Yesterday I had planned on doing random intervals on the treadmill. The plan was to not worry about distance, and instead go for time. Unfortunately my body was uncooperative. My knee was aching due to the weather change even before I got on the treadmill. The ache subsided for a bit during the first part of my run, but partway through it started to intensify. I kept to my plan of doing random intervals, pushing my speed up and dropping it back as I felt like it. When I was close to two miles I realized I was going to have to cut the run short or risk more knee pain. I pushed the pace up slowly to 7.0 (which feels like flying to me) and finished out at two miles.
I did some extra ab work and a few extra weight machines to compensate for cutting my run short. I can really feel the extra strength training this morning!

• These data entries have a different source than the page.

(** The disk: it holds the subtree of every node that it holds, with the bytes
    that memory has. *)
Definition disk_closed (nodes : nodeMap) : Prop := ∀ p c, persisted p → edge nodes p c → persisted c.
Definition disk_agrees (nodes : nodeMap) : Prop :=
  ∀ h n b, nodes !! h = Some n → db_Get h disk = Some b → cn_blob n = Some b.

(** No cycles, and no garbage. *)
Definition acyclic (nodes : nodeMap) : Prop := ∃ rank : Hash → nat, ∀ p c, edge nodes p c → (rank p < rank c)%nat.
Definition collected (nodes : nodeMap) : Prop := ∀ h n, nodes !! h = Some n → h ≠ zeroHash → 0 < cn_parents n.

Lemma refs_edge nodes c : 0 < refs nodes c → ∃ p, edge nodes p c.
Proof.
  unfold refs. apply (map_fold_weak_ind (fun r m => 0 < r → ∃ p, edge m p c)); [done|]. intros p n m r Hp IH Hr.
  destruct (cn_children n !! c) as [k|] eqn:Hk.
  - exists p, n. by rewrite lookup_insert_eq, Hk.
  - unfold count in Hr. rewrite Hk in Hr. destruct IH as (q & nq & Hq & Hc); [cbn in Hr; lia|]. exists q, nq. split; [|done].
    rewrite lookup_insert_ne; [done|congruence].
Qed.

(** Without garbage and cycles, a node that is only in memory is in use. *)
Lemma collected_reach nodes : gc_inv nodes → disk_closed nodes → acyclic nodes → collected nodes →
  ∀ h, is_Some (nodes !! h) → ¬ persisted h → reach nodes h.
Proof.
  intros Hi Hdc [rank Hr] Hco h. remember (rank h) as r eqn:Er. revert h Er. induction (lt_wf r) as [r _ IH]. intros h -> [n Hn] Hnp.
  destruct (decide (h = zeroHash)) as [->|Hz]; [constructor|]. destruct (gi_parents _ Hi h n Hn) as [|Hpar]; [done|].
  destruct (refs_edge nodes h) as [p Hp]; [specialize (Hco h n Hn Hz); lia|]. apply (reach_edge _ p); [|done].
  apply (IH (rank p) (Hr p h Hp) p eq_refl).
  - destruct Hp as (np & Hnp' & _). eauto.
  - intros Hpp. by apply Hnp, (Hdc p h).
Qed.

Lemma edge_mono (nodes nodes' : nodeMap) : (∀ p c, edge nodes' p c → edge nodes p c) → ∀ h, reach nodes' h → reach nodes h.
Proof. intros He h. induction 1; [constructor|]. econstructor; eauto. Qed.

Section Step.
Context (child parent : Hash) (nodes nodes' : nodeMap) (n : cachedNode).
Context (Hp : nodes !! parent = Some n) (Hc : is_Some (cn_children n !! child)).
Context (Hg : gc_step child parent nodes nodes').

Let nodes1 := <[parent := with_children (drop_child child) n]> nodes.

Lemma step_children h n' : nodes' !! h = Some n' → ∃ n1, nodes1 !! h = Some n1 ∧ cn_children n' = cn_children n1 ∧ cn_blob n' = cn_blob n1.
Proof.
  intros Hh. destruct (decide (h = parent)) as [->|Hne].
  - destruct (gs_parent _ _ _ _ Hg n Hp) as (n2 & Hn2 & E1 & E2 & _). rewrite Hh in Hn2. injection Hn2 as <-.
    unfold nodes1. rewrite lookup_insert_eq. eauto.
  - destruct (gs_other _ _ _ _ Hg h n' Hne Hh) as (n1 & Hn1 & E1 & E2 & _). unfold nodes1. rewrite lookup_insert_ne by done. eauto.
Qed.

Lemma step_edge p c : edge nodes' p c → edge nodes1 p c.
Proof. intros (n' & Hn' & Hk). destruct (step_children p n' Hn') as (n1 & Hn1 & E & _). exists n1. by rewrite <- E. Qed.

Lemma step_edge_back p c : is_Some (nodes' !! p) → edge nodes1 p c → edge nodes' p c.
Proof.
  intros [n' Hn'] (n1 & Hn1 & Hk). destruct (step_children p n' Hn') as (n1' & Hn1' & E & _). rewrite Hn1 in Hn1'. injection Hn1' as <-.
  exists n'. by rewrite E.
Qed.

Lemma step_edge_old p c : edge nodes' p c → edge nodes p c.
Proof. intros He%step_edge. by eapply drop_edge. Qed.

(** What is still referenced is in memory or on disk. *)
Lemma step_reach : gc_inv nodes' → disk_closed nodes → parent = zeroHash → ∀ h, reach nodes1 h → is_Some (nodes' !! h) ∨ persisted h.
Proof.
  intros Hi Hdc Hz h. induction 1 as [|p c _ IH He].
  - left. rewrite <- Hz. destruct (gs_parent _ _ _ _ Hg n Hp) as (n' & Hn' & _). eauto.
  - destruct IH as [Hs|Hpp]; [|right; eapply Hdc; [done|by eapply drop_edge]].
    apply (gi_closed _ Hi p), step_edge_back; done.
Qed.

End Step.

End Inv.

(** ** The node database in good order *)

(** The metaroot has no parents and is the only node without bytes; the keys
    are hashes. *)
Record healthy (db : TrieDB) : Prop := {
  hl_inv : gc_inv (tdb_disk db) (tdb_nodes db);
  hl_closed : disk_closed (tdb_disk db) (tdb_nodes db);
  hl_agrees : disk_agrees (tdb_disk db) (tdb_nodes db);
  hl_acyclic : acyclic (tdb_nodes db);
  hl_collected : collected (tdb_nodes db);
  hl_meta : ∃ meta, tdb_nodes db !! zeroHash = Some meta ∧ cn_parents meta ≤ 0;
  hl_blobs : ∀ h n, tdb_nodes db !! h = Some n → h ≠ zeroHash → is_Some (cn_blob n);
  hl_hashes : ∀ h, is_Some (tdb_nodes db !! h) → length h = HashLength;
  hl_preimages : ∀ h, is_Some (tdb_preimages db !! h) → length h = HashLength
}.
Definition commit_spec (fuel : nat) : Prop := ∀ hash b disk, running b disk → (size (deeper rank hash) < fuel)%nat → allowed hash →
  let '(disk', r) := commit fuel nodes hash b disk in outcome_ok b disk disk' r (fun b' => stored hash b' disk').

Lemma commit_loop_ok fuel hashes : commit_spec fuel → ∀ b disk, running b disk →
  (∀ h, h ∈ hashes → (size (deeper rank h) < fuel)%nat ∧ allowed h) →
  let '(disk', r) := (fix loop (hashes : list Hash) (b : batch) (disk : database) : database * outcome dbError batch :=
                   match hashes with
                   | [] => (disk, Ok b)
                   | h :: hashes =>
                       match commit fuel nodes h b disk with
                       | (disk, Ok b) => loop hashes b disk
                       | r => r
                       end
                   end) hashes b disk in
  outcome_ok b disk disk' r (fun b' => ∀ h, h ∈ hashes → stored h b' disk').
Proof.
  intros IH. induction hashes as [|h hashes IHl]; intros b disk Hr Hh.
  { split; [apply Hr|]. split_and!; [done|by intros k v|by intros h ?%not_elem_of_nil]. }
  destruct (Hh h (list_elem_of_here _ _)) as [Hs HW]. specialize (IH h b disk Hr Hs HW).
  destruct (commit fuel nodes h b disk) as [disk1 [b1|e|]]; [|by destruct IH..]. destruct IH as (_ & Hr1 & Hk1 & Hs1).
  specialize (IHl b1 disk1 Hr1 (fun h' Hin => Hh h' (list_elem_of_further _ _ _ Hin))). revert IHl.
  match goal with |- context [?f hashes b1 disk1] => destruct (f hashes b1 disk1) as [disk2 [b2|e|]] end; intros [Hd2 Hr2]; [|by split|done].
  destruct Hr2 as (Hrun2 & Hk2 & Hs2). split; [done|]. split_and!; [done|by eapply keeps_trans|].
  intros h' [->|Hin]%elem_of_cons; [by eapply keeps_stored|by apply Hs2].
Qed.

I'm going to rest my legs for a few days. We're planning on another run in Prospect Park this Saturday, which I'm calling my "long run" since I'm going to tack some extra distance onto the end of it (hopefully.)
I'm slowly getting used to tracking my runs with my Nike+ Sportsband. I love this thing. It's great to know the numbers with certainty, to know exactly how far I'm running, exactly how fast. I'm stumbling a bit with the technology, trying to get all my tracking systems synced up. Right now the hardest to sync has been Mapmyrun which I use to track the distance on my shoes (I've already hit 48 miles on them!) I'm not sure why but it keeps syncing in extra workouts from the Nike+ which I have to then go in and delete. I'm sure I'm just doing something wrong, and I'll figure it out soon.
We're getting down to the wire, race wise. Only three more runs on the schedule before Race Day!